By Onu Okorie
Nigeria’s power sector has suffered a significant financial blow after the Federal Government cancelled $717.7 million in undisbursed World Bank funding, effectively terminating a critical component of a $1.52 billion electricity recovery programme before it could deliver its intended impact.
The cancellation, agreed jointly by Nigeria and the World Bank, came after the country failed to meet key reform benchmarks tied to the facility. The programme’s closing date was moved forward by more than a year — from June 2027 to May 2026 — a sign that both parties had abandoned hope of a turnaround.
The scrapped facility was no routine loan. It was designed to do precisely what Nigeria’s power sector desperately needs: improve electricity supply, stabilise sector finances, and strengthen accountability across the value chain. Its early phase recorded measurable gains, but the momentum collapsed under the weight of structural dysfunction and policy missteps.
The decisive blow came in the aftermath of Nigeria’s 2023 foreign exchange liberalisation. While the policy was broadly aimed at correcting economic distortions, it had a brutal knock-on effect on the power sector as gas prices for electricity generation surged sharply, while tariffs paid by consumers remained largely frozen. The result was a yawning revenue gap that the sector could not bridge.
The numbers tell a stark story. Tariff shortfalls stood at N140 billion in 2022. By 2024 and 2025, that figure had exploded to approximately N1.9 trillion, a more than thirteenfold increase in just two years. The World Bank concluded that Nigeria had failed to produce a credible financing plan to manage these deficits, making it impossible to justify releasing the remaining funds.
The implications are severe and far-reaching. At the most immediate level, the cancellation denies the sector nearly three-quarters of a billion dollars that could have funded infrastructure upgrades, grid expansion, and distribution improvements. Projects that may have helped close Nigeria’s chronic electricity supply gap now face indefinite delays or outright abandonment.

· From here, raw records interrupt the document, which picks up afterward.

Definition qm_sess (v : Session) (s : QuotaMonitor) : QuotaMonitor :=
  {|
    cfg := cfg s; sess := v; lastU5 := lastU5 s; lastR5 := lastR5 s; stopReason := stopReason s;
    outputTokensAtSoftMark := outputTokensAtSoftMark s;
    outputTokensSinceSoftMark := outputTokensSinceSoftMark s;
    terminalEventPublished := terminalEventPublished s; permDeniedCh := permDeniedCh s;
    quotaCh := quotaCh s; stopClosed := stopClosed s; turnEnded := turnEnded s;
    doneClosed := doneClosed s; out := out s
  |}.
Definition qm_lastU5 (v : Z) (s : QuotaMonitor) : QuotaMonitor :=
  {|
    cfg := cfg s; sess := sess s; lastU5 := v; lastR5 := lastR5 s; stopReason := stopReason s;
    outputTokensAtSoftMark := outputTokensAtSoftMark s;
    outputTokensSinceSoftMark := outputTokensSinceSoftMark s;
    terminalEventPublished := terminalEventPublished s; permDeniedCh := permDeniedCh s;
    quotaCh := quotaCh s; stopClosed := stopClosed s; turnEnded := turnEnded s;
    doneClosed := doneClosed s; out := out s
  |}.
Definition qm_lastR5 (v : Z) (s : QuotaMonitor) : QuotaMonitor :=
  {|
    cfg := cfg s; sess := sess s; lastU5 := lastU5 s; lastR5 := v; stopReason := stopReason s;
    outputTokensAtSoftMark := outputTokensAtSoftMark s;
    outputTokensSinceSoftMark := outputTokensSinceSoftMark s;
    terminalEventPublished := terminalEventPublished s; permDeniedCh := permDeniedCh s;
    quotaCh := quotaCh s; stopClosed := stopClosed s; turnEnded := turnEnded s;
    doneClosed := doneClosed s; out := out s
  |}.
Definition qm_stopReason (v : string) (s : QuotaMonitor) : QuotaMonitor :=
  {|
    cfg := cfg s; sess := sess s; lastU5 := lastU5 s; lastR5 := lastR5 s; stopReason := v;
    outputTokensAtSoftMark := outputTokensAtSoftMark s;
    outputTokensSinceSoftMark := outputTokensSinceSoftMark s;
    terminalEventPublished := terminalEventPublished s; permDeniedCh := permDeniedCh s;
    quotaCh := quotaCh s; stopClosed := stopClosed s; turnEnded := turnEnded s;
    doneClosed := doneClosed s; out := out s
  |}.
Definition qm_outputTokensAtSoftMark (v : Z) (s : QuotaMonitor) : QuotaMonitor :=
  {|
    cfg := cfg s; sess := sess s; lastU5 := lastU5 s; lastR5 := lastR5 s;
    stopReason := stopReason s; outputTokensAtSoftMark := v;
    outputTokensSinceSoftMark := outputTokensSinceSoftMark s;
    terminalEventPublished := terminalEventPublished s; permDeniedCh := permDeniedCh s;
    quotaCh := quotaCh s; stopClosed := stopClosed s; turnEnded := turnEnded s;
    doneClosed := doneClosed s; out := out s
  |}.
Definition qm_outputTokensSinceSoftMark (v : Z) (s : QuotaMonitor) : QuotaMonitor :=
  {|
    cfg := cfg s; sess := sess s; lastU5 := lastU5 s; lastR5 := lastR5 s;
    stopReason := stopReason s; outputTokensAtSoftMark := outputTokensAtSoftMark s;
    outputTokensSinceSoftMark := v; terminalEventPublished := terminalEventPublished s;
    permDeniedCh := permDeniedCh s; quotaCh := quotaCh s; stopClosed := stopClosed s;
    turnEnded := turnEnded s; doneClosed := doneClosed s; out := out s
  |}.
Definition qm_terminalEventPublished (v : bool) (s : QuotaMonitor) : QuotaMonitor :=
  {|
    cfg := cfg s; sess := sess s; lastU5 := lastU5 s; lastR5 := lastR5 s;
    stopReason := stopReason s; outputTokensAtSoftMark := outputTokensAtSoftMark s;
    outputTokensSinceSoftMark := outputTokensSinceSoftMark s; terminalEventPublished := v;
    permDeniedCh := permDeniedCh s; quotaCh := quotaCh s; stopClosed := stopClosed s;
    turnEnded := turnEnded s; doneClosed := doneClosed s; out := out s
  |}.
Definition qm_permDeniedCh (v : option string) (s : QuotaMonitor) : QuotaMonitor :=
  {|
    cfg := cfg s; sess := sess s; lastU5 := lastU5 s; lastR5 := lastR5 s;
    stopReason := stopReason s; outputTokensAtSoftMark := outputTokensAtSoftMark s;
    outputTokensSinceSoftMark := outputTokensSinceSoftMark s;
    terminalEventPublished := terminalEventPublished s; permDeniedCh := v; quotaCh := quotaCh s;
    stopClosed := stopClosed s; turnEnded := turnEnded s; doneClosed := doneClosed s; out := out s
  |}.
Definition qm_quotaCh (v : list string) (s : QuotaMonitor) : QuotaMonitor :=
  {|
    cfg := cfg s; sess := sess s; lastU5 := lastU5 s; lastR5 := lastR5 s;
    stopReason := stopReason s; outputTokensAtSoftMark := outputTokensAtSoftMark s;
    outputTokensSinceSoftMark := outputTokensSinceSoftMark s;
    terminalEventPublished := terminalEventPublished s; permDeniedCh := permDeniedCh s;
    quotaCh := v; stopClosed := stopClosed s; turnEnded := turnEnded s;
    doneClosed := doneClosed s; out := out s
  |}.
Definition qm_stopClosed (v : bool) (s : QuotaMonitor) : QuotaMonitor :=
  {|
    cfg := cfg s; sess := sess s; lastU5 := lastU5 s; lastR5 := lastR5 s;
    stopReason := stopReason s; outputTokensAtSoftMark := outputTokensAtSoftMark s;
    outputTokensSinceSoftMark := outputTokensSinceSoftMark s;
    terminalEventPublished := terminalEventPublished s; permDeniedCh := permDeniedCh s;
    quotaCh := quotaCh s; stopClosed := v; turnEnded := turnEnded s; doneClosed := doneClosed s;
    out := out s
  |}.
Definition qm_turnEnded (v : bool) (s : QuotaMonitor) : QuotaMonitor :=
  {|
    cfg := cfg s; sess := sess s; lastU5 := lastU5 s; lastR5 := lastR5 s;
    stopReason := stopReason s; outputTokensAtSoftMark := outputTokensAtSoftMark s;
    outputTokensSinceSoftMark := outputTokensSinceSoftMark s;
    terminalEventPublished := terminalEventPublished s; permDeniedCh := permDeniedCh s;
    quotaCh := quotaCh s; stopClosed := stopClosed s; turnEnded := v; doneClosed := doneClosed s;
    out := out s
  |}.
Definition qm_doneClosed (v : bool) (s : QuotaMonitor) : QuotaMonitor :=
  {|
    cfg := cfg s; sess := sess s; lastU5 := lastU5 s; lastR5 := lastR5 s;
    stopReason := stopReason s; outputTokensAtSoftMark := outputTokensAtSoftMark s;
    outputTokensSinceSoftMark := outputTokensSinceSoftMark s;
    terminalEventPublished := terminalEventPublished s; permDeniedCh := permDeniedCh s;
    quotaCh := quotaCh s; stopClosed := stopClosed s; turnEnded := turnEnded s; doneClosed := v;
    out := out s
  |}.
Definition qm_out (v : list output) (s : QuotaMonitor) : QuotaMonitor :=
  {|
    cfg := cfg s; sess := sess s; lastU5 := lastU5 s; lastR5 := lastR5 s;
    stopReason := stopReason s; outputTokensAtSoftMark := outputTokensAtSoftMark s;
    outputTokensSinceSoftMark := outputTokensSinceSoftMark s;
    terminalEventPublished := terminalEventPublished s; permDeniedCh := permDeniedCh s;
    quotaCh := quotaCh s; stopClosed := stopClosed s; turnEnded := turnEnded s;
    doneClosed := doneClosed s; out := v
  |}.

The structural problems that hobbled the programme remain firmly in place: poor electricity distribution networks, transmission bottlenecks, financially distressed distribution companies, and a tariff framework that continues to underprice electricity relative to the true cost of generation. None of these will resolve themselves.
This is not the first time Nigeria’s power sector has seen promised reform fall short of delivery. Decades of underinvestment, policy inconsistency, and institutional weakness have kept per capita electricity consumption among the lowest in the world for a major economy. The country generates a fraction of what its population and economy require, and outages remain a daily reality for homes and businesses alike.
The World Bank’s exit from this particular programme does not foreclose future engagement, but it does raise the bar for what Nigeria must demonstrate before the next major facility is structured. Reforms will need to be deeper, implementation more consistent, and financing plans more credible.
For ordinary Nigerians still relying on generators and inverters to fill the gaps left by an unreliable grid, the cancellation of $717.7 million in power sector funding is more than a fiscal headline, it is a marker of how far the country still has to travel before the lights reliably stay on.
The Federal Government has yet to issue a public statement on the implications of the cancellation for its broader energy transition and electricity access targets.